The crude oil market traded mixed on Thursday, retreating from an early rally built on weakness in the US Dollar and hopes for improved fuel demand in China after COVID-19 curbs were eased in two major Chinese cities.

Brent crude futures settled 9 cents lower at $86.88 a barrel, while the US West Texas Intermediate (WTI) crude futures settled 67 cents higher at $81.22 a barrel.

The shift in China’s zero-COVID strategy raised optimism about a recovery in oil demand there. The cities of Guangzhou and Chongqing announced an easing of COVID curbs on Wednesday.

Demonstrations in the world’s largest oil importer, which spread over the weekend to Shanghai, Beijing and elsewhere, have become a show of public defiance unprecedented since President Xi Jinping came to power in 2012.

The southwestern city of Chongqing will allow close contact with people with COVID-19 who meet certain conditions to quarantine at home.

Guangzhou, near Hong Kong, also announced an easing of curbs, but with record numbers of cases nationwide, there seems little prospect of a major reversal in the zero-COVID policy.

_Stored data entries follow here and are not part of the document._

(* ===== verification/KuraPublish.v ===== *)
(** * The publications of a table

    The transactions that successfully wrote the current pointer of a table, in
    the order of the execution, with the revision each started from and the
    revision it made. *)

From S2P Require Import Prelude OrdMap Bytes StoreTypes Store StoreInv StoreTxn StoreOps StoreLease.
From S2P Require Import StoreProps Text KuraPointer KuraClient KuraWorld KuraMoves.
From S2P Require Import KuraInv KuraThreads KuraProps.
#[local] Open Scope Z_scope.

(** ** Definitions *)

Definition writes_current (t : table) (q : TransactionRequest) : bool :=
  existsb (λ op, match op with
    | op_put p => bool_decide (pq_key p = table_key t current_item)
    | _ => false
    end) (tx_success q).

(** The base revision a publication compares with. *)
Definition base_revision (q : TransactionRequest) : Z :=
  match tx_comparisons q with
  | c :: _ => match cmp_expected c with operand_int z => z | operand_bytes _ => 0 end
  | [] => 0
  end.

Definition published_by (t : table) (c : backend_call) : outcome (reply c) → option (Z * Z) :=
  match c with
  | b_transaction q => λ o,
      match o with
      | Ret r => if tr_succeeded r && writes_current t q
                 then Some (base_revision q, hd_revision (tr_header r)) else None
      | Throw _ => None
      end
  | _ => λ _, None
  end.

Definition publications (t : table) (trace : list label) : list (Z * Z) :=
  omap (λ lab, match lab with lab_call _ c o => published_by t c o | _ => None end) trace.

(** Every publication starts from what the one before it made. *)
Fixpoint chained (base : Z) (l : list (Z * Z)) : Prop :=
  match l with
  | [] => True
  | (expected, revision) :: l' => expected = base ∧ base < revision ∧ chained revision l'
  end.

Definition last_revision (base : Z) (l : list (Z * Z)) : Z := foldl (λ _ e, e.2) base l.

Definition current_revision (t : table) (s : Store) : Z :=
  default 0 (kv_mod_revision <$> values_ s !! table_key t current_item).

(** ** Moves and publications *)

Lemma current_revision_bound t s : store_inv s → 0 ≤ current_revision t s ≤ revision_ s.
Proof.
  intros Hinv. unfold current_revision.
  destruct (values_ s !! table_key t current_item) as [v|] eqn:Hv; simpl.
  - destruct (do_values _ _ _ (inv_data _ Hinv) _ _ Hv). lia.
  - destruct (inv_revision _ Hinv). lia.
Qed.

(** Only a publication of the table changes the revision of its current pointer. *)
Lemma current_revision_kept j lo m t b b' :
  0 ≤ j → kura_ok b → from_client j lo m → backend_moved m b b' → table_ok t →
  ¬ move_writes m t current_item →
  current_revision t (bk_store b') = current_revision t (bk_store b).
Proof.
  intros Hj [_ Hlay] Hf [_ Hm] Ht Hw. unfold current_revision.
  destruct (unwritten_item j lo _ _ _ _ Hj Hf Hm t current_item Ht I Hw) as [->|[ids ->]]; [done|].
  destruct (md_change _ _ _ _ Hm) as (Hv & _ & Hz). f_equal. f_equal. apply option_eq. intros v.
  rewrite Hv. split; [by intros []|]. intros Hk. split; [done|].
  destruct (lay_current _ Hlay t v Ht Hk) as [-> _]. done.
Qed.

Lemma chained_snoc base l e :
  chained base (l ++ [e]) ↔ chained base l ∧ e.1 = last_revision base l ∧ last_revision base l < e.2.
Proof.
  revert base. induction l as [|[e1 r1] l IH]; intros base; simpl.
  - destruct e as [e r]. simpl. naive_solver.
  - rewrite IH. unfold last_revision. simpl. naive_solver.
Qed.

Lemma last_revision_snoc base l e : last_revision base (l ++ [e]) = e.2.
Proof. unfold last_revision. by rewrite foldl_app. Qed.

(** What a call does to the current pointer of a table. *)
Definition publishes (t : table) (e : option (Z * Z)) (s s' : Store) : Prop :=
  match e with
  | None => current_revision t s' = current_revision t s
  | Some (expected, revision) =>
      expected = current_revision t s ∧ current_revision t s < revision ∧
      current_revision t s' = revision
  end.

Lemma writes_current_other t t' i v lease rid cmps owners tick :
  table_ok t → table_ok t' → item_ok i → i ≠ current_item →
  writes_current t (mkTxn rid cmps owners tick [put_request (table_key t' i) v lease] []) = false.
Proof.
  intros Ht Ht' Hi Hne. unfold writes_current. simpl. rewrite orb_false_r.
  apply bool_decide_eq_false. intros Heq. apply table_key_inj in Heq as [_ ?]; done.
Qed.

Lemma claim_writes t t' rid lease :
  table_ok t → table_ok t' → writes_current t (writer_claim rid (table_prefix_of t') lease) = false.
Proof. intros. by apply (writes_current_other t t' writer_item). Qed.

Lemma registration_writes t t' rid client_id sequence id encoded lease :
  table_ok t → table_ok t' → 0 ≤ client_id →
  writes_current t (registration rid (table_prefix_of t') (reader_name client_id sequence) id encoded lease)
  = false.
Proof. intros. by apply (writes_current_other t t' (reader_item client_id sequence)). Qed.

Lemma publication_writes t t' rid guard expected p :
  table_ok t → table_ok t' →
  writes_current t (publication rid guard (table_prefix_of t') expected (sp_snapshot_id p) (pointer_bytes p))
  = bool_decide (t' = t).
Proof.
  intros Ht Ht'. unfold writes_current. simpl. rewrite orb_false_r.
  change (bytes (table_prefix_of t' +:+ "current")) with (table_key t' current_item).
  rewrite (bool_decide_false (bytes _ = _)).
  - rewrite orb_false_r. apply bool_decide_ext. split; [|by intros ->].
    intros Heq. by apply table_key_inj in Heq as [? _].
  - intros Heq. change (table_key t' (snapshot_item (sp_snapshot_id p)) = table_key t current_item) in Heq.
    by apply table_key_inj in Heq as [_ ?].
Qed.

Lemma publish_publishes t t' rid guard expected p b o b' :
  kura_ok b → table_ok t → table_ok t' → pointer_valid p →
  let q := publication rid guard (table_prefix_of t') expected (sp_snapshot_id p) (pointer_bytes p) in
  handle (b_transaction q) b = (o, b') →
  publishes t (published_by t (b_transaction q) o) (bk_store b) (bk_store b').
Proof.
  intros Hok Ht Ht' Hp q Hh. pose proof Hok as [[Hinv Htick] Hlay].
  pose proof (transaction_handled q b o b' _ _ (or_introl Hh)
    (publish_moved rid guard t' expected p (bk_tick b) (bk_store b) Hinv Htick Hp)) as Hm.
  assert (bk_tick b' = bk_tick b) as Hbt.
  { pose proof (handle_moved 0 0 _ _ (proj1 Hok) (mb_publish 0 0 rid guard t' expected p Ht' Hp)) as Hs.
    fold q in Hs. unfold call_spec, mwp in Hs. rewrite Hh in Hs.
    destruct o; [destruct Hs as (? & _ & [])|destruct Hs]; done. }
  destruct o as [r|e]; simpl; [|by rewrite Hm]. destruct Hm as [Hhead Hm]. unfold q at 1.
  rewrite publication_writes by done.
  destruct (tr_succeeded r); simpl.
  - destruct (bool_decide_reflect (t' = t)) as [->|Hne]; simpl.
    + destruct (md_change _ _ _ _ Hm) as (<- & _ & _ & Hrev & _ & v1 & v2 & Hv & _ & Hmod & _).
      rewrite Hhead. simpl. pose proof (current_revision_bound t _ Hinv).
      split; [done|]. split; [lia|]. unfold current_revision at 1. rewrite Hv, lookup_insert_eq. done.
    + apply (current_revision_kept 0 0 (mv_publish t' expected (guard_lease guard)
        (guard_fencing_token guard) p)); [done..|by split|done|]. simpl. naive_solver.
  - apply (current_revision_kept 0 0 mv_quiet); [done..|by split|done|]. by intros [].
Qed.

Lemma call_publishes j lo t c b o b' :
  0 ≤ j → kura_ok b → table_ok t → made_by j lo c → handle c b = (o, b') →
  publishes t (published_by t c o) (bk_store b) (bk_store b').
Proof.
  intros Hj Hok Ht Hc Hh. destruct (is_publication c) eqn:Hpub.
  - destruct Hc; try done. by eapply publish_publishes.
  - assert (published_by t c o = None) as ->.
    { destruct Hc; try done; destruct o as [r|e]; try done; simpl.
      - by rewrite claim_writes, andb_false_r.
      - by rewrite registration_writes, andb_false_r. }
    pose proof (handle_moved j lo c b (proj1 Hok) Hc) as Hm. unfold call_spec, mwp in Hm.
    rewrite Hh in Hm. destruct o as [r|e].
    + destruct Hm as (m & [Hf Hp] & Hm). eapply (current_revision_kept j lo m); try done.
      destruct m; simpl; try naive_solver. intros _. specialize (Hp eq_refl). congruence.
    + apply (current_revision_kept j lo mv_quiet); try done. by intros [].
Qed.

(** ** The theorem *)

Lemma current_kept_others j lo m t b b' :
  0 ≤ j → kura_ok b → table_ok t → from_client j lo m → is_publish m = false →
  backend_moved m b b' → current_revision t (bk_store b') = current_revision t (bk_store b).
Proof.
  intros Hj Hok Ht Hf Hp Hm. eapply (current_revision_kept j lo m); try done.
  destruct m; simpl in *; naive_solver.
Qed.

(** Steps outside the calls of clients do not publish. *)
Lemma session_current {A} (p : prog A) r t b b' :
  kura_ok b → table_ok t →
  match p with
  | done _ => True
  | ask c k => made_by 0 0 c ∧ is_publication c = false ∧ ∀ o, ∃ a, k o = done a
  end →
  run_prog p b = (r, b') → current_revision t (bk_store b') = current_revision t (bk_store b).
Proof.
  intros Hok Ht. destruct p as [a|c k]; simpl; [by intros _ [= _ ->]|]. intros (Hc & Hpub & Hk).
  destruct (handle c b) as [o b1] eqn:Hh. destruct (Hk o) as [a ->]. intros [= _ <-].
  pose proof (handle_moved 0 0 c b (proj1 Hok) Hc) as Hm. unfold call_spec, mwp in Hm.
  rewrite Hh in Hm. destruct o as [r'|e].
  - destruct Hm as (m & [Hf Hp] & Hm). eapply (current_kept_others 0 0 m); try done.
    destruct (is_publish m); [|done]. specialize (Hp eq_refl). congruence.
  - by apply (current_kept_others 0 0 mv_quiet).
Qed.

Lemma keep_alive_current s r t b b' :
  kura_ok b → table_ok t → run_prog (session_keep_alive s) b = (r, b') →
  current_revision t (bk_store b') = current_revision t (bk_store b).
Proof.
  intros Hok Ht. eapply session_current; [done|done|]. unfold session_keep_alive.
  destruct (negb (ls_active s)); simpl; [done|]. split; [constructor|]. split; [done|].
  intros [found|e]; [|by eexists]. destruct (bool_decide _); by eexists.
Qed.

Lemma close_current s r t b b' :
  kura_ok b → table_ok t → run_prog (session_close s) b = (r, b') →
  current_revision t (bk_store b') = current_revision t (bk_store b).
Proof.
  intros Hok Ht. eapply session_current; [done|done|]. unfold session_close.
  destruct (ls_closed s); simpl; [done|]. split; [constructor|]. split; [done|]. by eexists.
Qed.

Lemma expire_current tick t b :
  kura_ok b → table_ok t → 0 ≤ tick ≤ u64_max →
  current_revision t (expire_leases tick (bk_store b)).2 = current_revision t (bk_store b).
Proof.
  intros Hok Ht Htick. pose proof Hok as [[Hinv Hbt] _].
  pose proof (expire_leases_ok tick (bk_store b) Hinv Htick) as He. unfold mwp in He.
  destruct (expire_leases tick (bk_store b)) as [[r|e] s']; simpl; [|by destruct He as [[-> _] _]].
  destruct He as [_ Hc].
  apply (current_kept_others 0 0 (mv_cleanup (expired_leases (leases_ (bk_store b)) tick)) t b
    (set_store s' b)); try done.
  split; [done|]. eapply moved_cleanup; [done| |exact Hc].
  intros id (l & Hl & _)%expired_leases_spec. by eexists.
Qed.

Lemma publications_snoc t trace lab :
  publications t (trace ++ [lab]) = publications t trace ++ publications t [lab].
Proof. apply omap_app. Qed.

(** One step appends what it published. *)
Lemma step_publishes t trace floor w lab w' :
  world_ok trace floor w → table_ok t → world_step w lab w' →
  publishes t (head (publications t [lab])) (bk_store (w_backend w)) (bk_store (w_backend w')).
Proof.
  intros Hw Ht Hstep. pose proof (wo_backend _ _ _ Hw) as Hok.
  destruct Hstep as [w catalog kc next Hlt Hc|w j kc op Ha Hop Hleft|w j op c k o b Ha Hns Hh|
    w j op k ahead Ha|w j op r kc Ha|w s r b Hrun|w s s' b Hrun|w tick Htick|w tick Htick];
    try done; simpl.
  - destruct (wo_actors _ _ _ Hw j _ Ha) as [Hj [Hlo [Hc _]]].
    pose proof (call_publishes j _ t c _ _ _ (proj1 Hj) Hok Ht Hc Hh) as Hp.
    by destruct (published_by t c o).
  - by eapply keep_alive_current.
  - by eapply close_current.
  - by apply expire_current.
Qed.

(** C12: The publications of a table form a chain.  In any interleaving of clients,
    sessions, time and expiry, every transaction that writes the current pointer of
    a table starts from the revision the previous one made (the first one from the
    revision the store began with) and makes a later one, which is then the revision
    of the current pointer.  So no base revision is consumed twice, and no
    publication is overwritten unseen. *)
Theorem publications_form_chain (s : Store) (tick : Z) (trace : list label) (w : World) (t : table) :
  store_inv s → layout_ok (values_ s) → 0 ≤ tick ≤ u64_max → table_ok t →
  world_run (initial_world s tick) trace w →
  chained (current_revision t s) (publications t trace) ∧
  current_revision t (bk_store (w_backend w)) = last_revision (current_revision t s) (publications t trace).
Proof.
  intros Hinv Hlay Htick Ht. induction 1 as [|trace w lab w' Hrun [IHc IHl] Hstep]; [done|].
  destruct (world_run_ok _ _ _ _ Hinv Hlay Htick Hrun) as [floor Hw].
  pose proof (step_publishes t _ _ _ _ _ Hw Ht Hstep) as Hp. rewrite publications_snoc.
  assert (publications t [lab] = [] ∨ ∃ e, publications t [lab] = [e]) as [He|[[e r] He]].
  { unfold publications. simpl. destruct lab; simpl; eauto. destruct (published_by t c o); eauto. }
  - rewrite He in *. rewrite app_nil_r. simpl in Hp. by rewrite Hp.
  - rewrite He in *. simpl in Hp. destruct Hp as (-> & Hlt & Hcur). rewrite chained_snoc, last_revision_snoc.
    rewrite IHl in *. done.
Qed.

Lemma publications_form_chain_witness :
  chained 0 (publications (mkTable "default" "t") demo_run.1) ∧
  publications (mkTable "default" "t") demo_run.1 = [(0, 2); (2, 4)].
Proof.
  split; [|vm_compute; reflexivity].
  apply (publications_form_chain (empty_at 0 default_limits) 1 demo_run.1 demo_run.2 (mkTable "default" "t"));
    [apply demo_inv|apply layout_empty|done|by repeat split|apply demo_runs].
Defined.

(** ** Lost leases *)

Oil was however supported through most of Thursday’s session by a slump in the dollar index to its lowest since August after the US Federal Reserve Chair Jerome Powell said rate hikes could slow this month.

A weaker dollar makes oil cheaper for other currency holders.

The greenback dipped to 16-week lows against a basket of major currencies on Thursday after data showed that US consumer spending increased solidly in October while inflation moderated, adding to expectations that the Federal Reserve is closer to reaching a peak in interest rates.

Mr Powell said on Wednesday that it was time to slow rate hikes, noting that slowing down at this point is a good way to balance the risks.

The prospect of a lower price cap on Russian oil is also lending support, analysts said. European Union governments tentatively agreed on Thursday on a $60 cap on Russian sea-borne oil.

Meanwhile, the market will await what the meeting of the Organisation of the Petroleum Exporting Countries (OPEC) and allies, OPEC+, will bring come December 4, although a policy change is seen as unlikely.

“OPEC+ would rather sit on the bench at this time and assess the outcome of what happens on Monday,” an unnamed source told the news agency, Reuters, this week.

OPEC also made a meeting of its ministers planned for Saturday a virtual gathering, and OPEC+ cancelled a meeting of oil market experts, the Joint Technical Committee, that had been scheduled for Friday.